Tout d’abord, la romancière Irène Frain a introduit la soirée avec brio en racontant l’histoire de la communauté des Bishnoïs en Inde. Conduite par Djambo, cette communauté est née à la fin du 15ème siècle au Rajasthan et s’est développée selon 29 principes de vie en harmonie avec la nature. Bien avant que les questions environnementales ne deviennent à la mode, ils avaient compris qu’il était capital de planter et protéger les arbres pour que l’homme ait une chance de survivre dans ces contrées désertiques. Et plusieurs centaines d’entre eux n’hésitèrent pas à se faire tuer en protégeant de leur bras les arbres que les Rajahs convoitaient pour leurs palais…
Puis, toujours sur le thème de l’Inde, ce fut au tour de la grande linguiste Anvita Abbi de donner au public un aperçu de ce qu’est la diversité linguistique dans son pays : 22 langues officielles mais aussi plusieurs centaines de langues maternelles, pas encore toutes répertoriées. Anvita a parlé tout particulièrement des langues des îles Andaman, au large de l’Inde, des langues très particulières venues d’Afrique il y a des milliers d’années. Ils ne sont plus aujourd’hui que quelques centaines à les parler, et s’ils venaient à disparaître ce serait une grande perte pour l’humanité toute entière.
Vint ensuite Colette Grinevald, membre du Conseil Scientifique de Sorosoro, et l’une des pionnières de la discipline de la documentation des langues en danger. Colette a pu retracer ses 40 ans de travail de terrain en Amérique Latine, et c’est avec beaucoup d’émotion qu’elle est revenue sur ses années passées au Nicaragua, au Guatemala et en Bolivie. Les peuples autochtones commençaient alors à faire valoir leurs droits et demandaient aux linguistes de venir les aider à codifier et écrire leurs langues…
La deuxième partie de la soirée était consacrée aux réalisations de Sorosoro de ces deux dernières années. Ce fut donc l’occasion de montrer quelques films, et en particulier un reportage sur les Bb-lecture de Marie-Adèle Jorédié en Nouvelle-Calédonie. Cette expérience où l’on voit Marie-Adèle initier les enfants kanak de langue xârâcùù au livre et à la lecture a également beaucoup intéressé et séduit le public, tant elle montre qu’il existe des façons concrètes et non agressives de scolariser et d’intégrer des enfants qui ne sont pas de langue maternelle française.
L’Afrique, enfin, n’était pas en reste puisqu’un conte du formidable Issouf Coly, de la communauté baynunk en Casamance au Sénégal a tenu le public en haleine: « Comment le lièvre échappa à la hyène ». Un conte animalier qui n’est pas sans rappeler un certain Jean de la Fontaine…

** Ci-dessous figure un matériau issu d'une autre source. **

(** * The remote action orchestration of the Defender connector

    A shallow embedding of [app/lib/MicrosoftDefender.py]: the availability
    gate ([is_machine_available]), the job tracker ([wait_live_response]),
    the sequencers ([run_live_response] and the four containment actions)
    and the planner ([run_automated_machine_actions]).

    The vendor API is an oracle indexed by the number of requests made so
    far; every function threads that number and emits the requests, sleeps
    and log lines it performs, in program order. *)

From Stdlib Require Import ZArith QArith List Ascii String Bool Lia.
Import ListNotations.
Open Scope string_scope.
Open Scope list_scope.
Open Scope Z_scope.

(** ** Vendor data *)

(** An element of the [value] array of [GET /api/machineactions]: the
    vendor's machine action entity, of which the connector reads
    [action["type"]] and [action["status"]]. *)
Record action := {
  action_type : string;
  action_status : string }.

(** An element of the [commands] array of a machine action:
    [command["index"]], [command["command"]["type"]], [command["errors"]],
    [command["commandStatus"]]. *)
Record command := {
  command_index : Z;
  command_type : string;
  command_errors : list string;
  command_status : string }.

(** The body of [GET /api/machineactions/{id}]. *)
Record machine_action := {
  ma_id : string;
  ma_status : string;
  ma_commands : list command }.

(** What one request can come back with: [requests]/[json.loads] raised,
    the body carries an ["error"] key (with or without a ["message"]), or
    it is an ordinary body. *)
Inductive api_reply (A : Type) : Type :=
| Api_raises
| Api_error (message : option string)
| Api_body (body : A).
Arguments Api_raises {A}.
Arguments Api_error {A} message.
Arguments Api_body {A} body.

(** The vendor: the reply to the request made when [n] requests were made
    before it.  The payload of a list body is its ["value"] key, of a
    submission body its ["id"] key, of a result body its ["value"] key;
    each may be missing. *)
Record Vendor := {
  list_reply : nat -> api_reply (option (list action));
  action_reply : nat -> api_reply machine_action;
  submit_reply : nat -> api_reply (option string);
  cancel_reply : nat -> api_reply unit;
  link_reply : nat -> api_reply (option string) }.

(** ** Configuration *)

(** [MACHINE_ACTION_STATUS] of [app.config.conf] (not in src): taken as a
    parameter. *)
Record StatusTable := {
  SUCCEEDED : string;
  TIMEOUT : string;
  FAIL : list string;
  NOT_AVAILABLE : list string }.

(** One containment kind of [MicrosoftDefenderConfig.MACHINE_ACTION]. *)
Record KindConfig := {
  ACTIVE : bool;
  VERDICTS : list string;
  COMMENT : string;
  TYPE : string }.
(** * Conversion between the v1alpha1 and v1beta1 Tenant schemas

    A shallow embedding of [api/v1alpha1/conversion_hub.go]: the upgrade
    [ConvertTo] (v1alpha1 to v1beta1), the downgrade [ConvertFrom] (v1beta1 to
    v1alpha1) and the two owner codecs [convertV1Alpha1OwnerToV1Beta1] and
    [convertV1Beta1OwnerToV1Alpha1], followed by the properties of the
    annotation encoding of owners and of their proxy permissions. *)

From Stdlib Require Import Ascii.
From stdpp Require Import gmap strings list fin_maps.

Open Scope string_scope.
Open Scope list_scope.

(** ** Go runtime and standard library pieces used by the conversion *)

(** A Go call either returns or panics (nil map write, nil pointer
    dereference). *)
Inductive outcome (A : Type) : Type :=
  | Returned (a : A)
  | Panicked.
Arguments Returned {A} a.
Arguments Panicked {A}.

Definition outcome_bind {A B} (x : outcome A) (f : A → outcome B) : outcome B :=
  match x with
  | Returned a => f a
  | Panicked => Panicked
  end.

Notation "x ← y ;;; z" := (outcome_bind y (λ x, z))
  (at level 20, y at level 100, z at level 200, right associativity,
   format "x  ←  y  ;;;  '/' z").
Notation "' x ← y ;;; z" := (outcome_bind y (λ x, z))
  (at level 20, x pattern, y at level 100, z at level 200, right associativity,
   format "' x  ←  y  ;;;  '/' z").

Definition returns {A} (x : outcome A) : bool :=
  match x with Returned _ => true | Panicked => false end.

(** [range] over a Go map visits the entries in an order the language leaves
    unspecified and that may change from one loop to the next.  An order is
    described by a selection code: [shuffle (i :: c) l] takes the element at
    index [i] first and goes on with [c] on the remaining elements; a code that
    runs out, or an index out of range, leaves the remaining elements in place.
    Every code yields a permutation and every permutation has a code
    ([shuffle_Permutation], [shuffle_complete]). *)
Fixpoint shuffle {A} (code : list nat) (l : list A) : list A :=
  match code with
  | [] => l
  | i :: code' =>
      match l !! i with
      | Some x => x :: shuffle code' (delete i l)
      | None => l
      end
  end.

Definition go_range {K V} `{Countable K} (code : list nat) (m : gmap K V)
  : list (K * V) := shuffle code (map_to_list m).

Module Strings.

(** [strings.Split(s, sep)] for a one-character separator: the fields
    between the occurrences of [sep]; always at least one field. *)
Fixpoint Split (s : string) (sep : Ascii.ascii) : list string :=
  match s with
  | EmptyString => [EmptyString]
  | String c rest =>
      if Ascii.eqb c sep then EmptyString :: Split rest sep
      else match Split rest sep with
           | [] => [String c EmptyString]
           | w :: ws => String c w :: ws
           end
  end.

(** [strings.Join(elems, sep)]. *)
Fixpoint Join (elems : list string) (sep : string) : string :=
  match elems with
  | [] => EmptyString
  | [x] => x
  | x :: rest => x +:+ sep +:+ Join rest sep
  end.

Fixpoint Contains (s : string) (c : Ascii.ascii) : bool :=
  match s with
  | EmptyString => false
  | String c' rest => Ascii.eqb c' c || Contains rest c
  end.

End Strings.

Module Strconv.

(** The error value of [strconv.ParseBool]: [&NumError{Func, Num, Err}]. *)
Record NumError := { Func : string; Num : string; Err : string }.

Definition ParseBool (str : string) : bool + NumError :=
  if bool_decide (str ∈ ["1"; "t"; "T"; "true"; "TRUE"; "True"]) then inl true
  else if bool_decide (str ∈ ["0"; "f"; "F"; "false"; "FALSE"; "False"]) then inl false
  else inr {| Func := "ParseBool"; Num := str; Err := "invalid syntax" |}.

Definition FormatBool (b : bool) : string :=
  if b then "true" else "false".

End Strconv.

(** The value built by [errors.Wrap(cause, message)]. *)
Record wrapped_error := { message : string; cause : Strconv.NumError }.

Definition errors_Wrap (err : Strconv.NumError) (msg : string) : wrapped_error :=
  {| message := msg; cause := err |}.

(** ** Annotation keys *)

Definition resourceQuotaScopeAnnotation := "capsule.clastix.io/resource-quota-scope".

Definition podAllowedImagePullPolicyAnnotation := "capsule.clastix.io/allowed-image-pull-policy".

Definition podPriorityAllowedAnnotation := "priorityclass.capsule.clastix.io/allowed".
Definition podPriorityAllowedRegexAnnotation := "priorityclass.capsule.clastix.io/allowed-regex".

Definition enableNodePortsAnnotation := "capsule.clastix.io/enable-node-ports".
Definition enableExternalNameAnnotation := "capsule.clastix.io/enable-external-name".

Definition ownerGroupsAnnotation := "owners.capsule.clastix.io/group".
Definition ownerUsersAnnotation := "owners.capsule.clastix.io/user".
Definition ownerServiceAccountAnnotation := "owners.capsule.clastix.io/serviceaccount".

Au programme aussi, Marcel Camara, membre de la communauté Bedik à l’est du Sénégal, qui a été chargé de traduire en français tout ce que Sorosoro a filmé dans son village en langue menik. Marcel est aujourd’hui installé en France, où il travaille comme éducateur, et il est venu témoigner de ce que cela représente pour lui, de voir ainsi les traditions et la langue de son peuple filmés et préservés pour la postérité. Dans un grand moment d’émotion, le public a donc pu découvrir tout à la fois ce témoignage extrêmement touchant et les magnifiques images filmées par Muriel Lutz lors d’une fête bedik qui ne manquait pas de couleurs… A découvrir peut-être bientôt sur www.sorosoro.org…
Et la soirée s’est terminée par le film indien Yarwng, tourné dans une langue tribale, le kokborok. Un film qui raconte une histoire d’amour contrariée par la construction d’un barrage causant l’engloutissement de villages entiers à l’est de l’Inde…
Merci à toute l’équipe de Sorosoro pour son efficacité, et aux intervenants pour leurs passionnantes conférences ! Il reste à présent à espérer que Sorosoro connaisse un 4ème anniversaire…..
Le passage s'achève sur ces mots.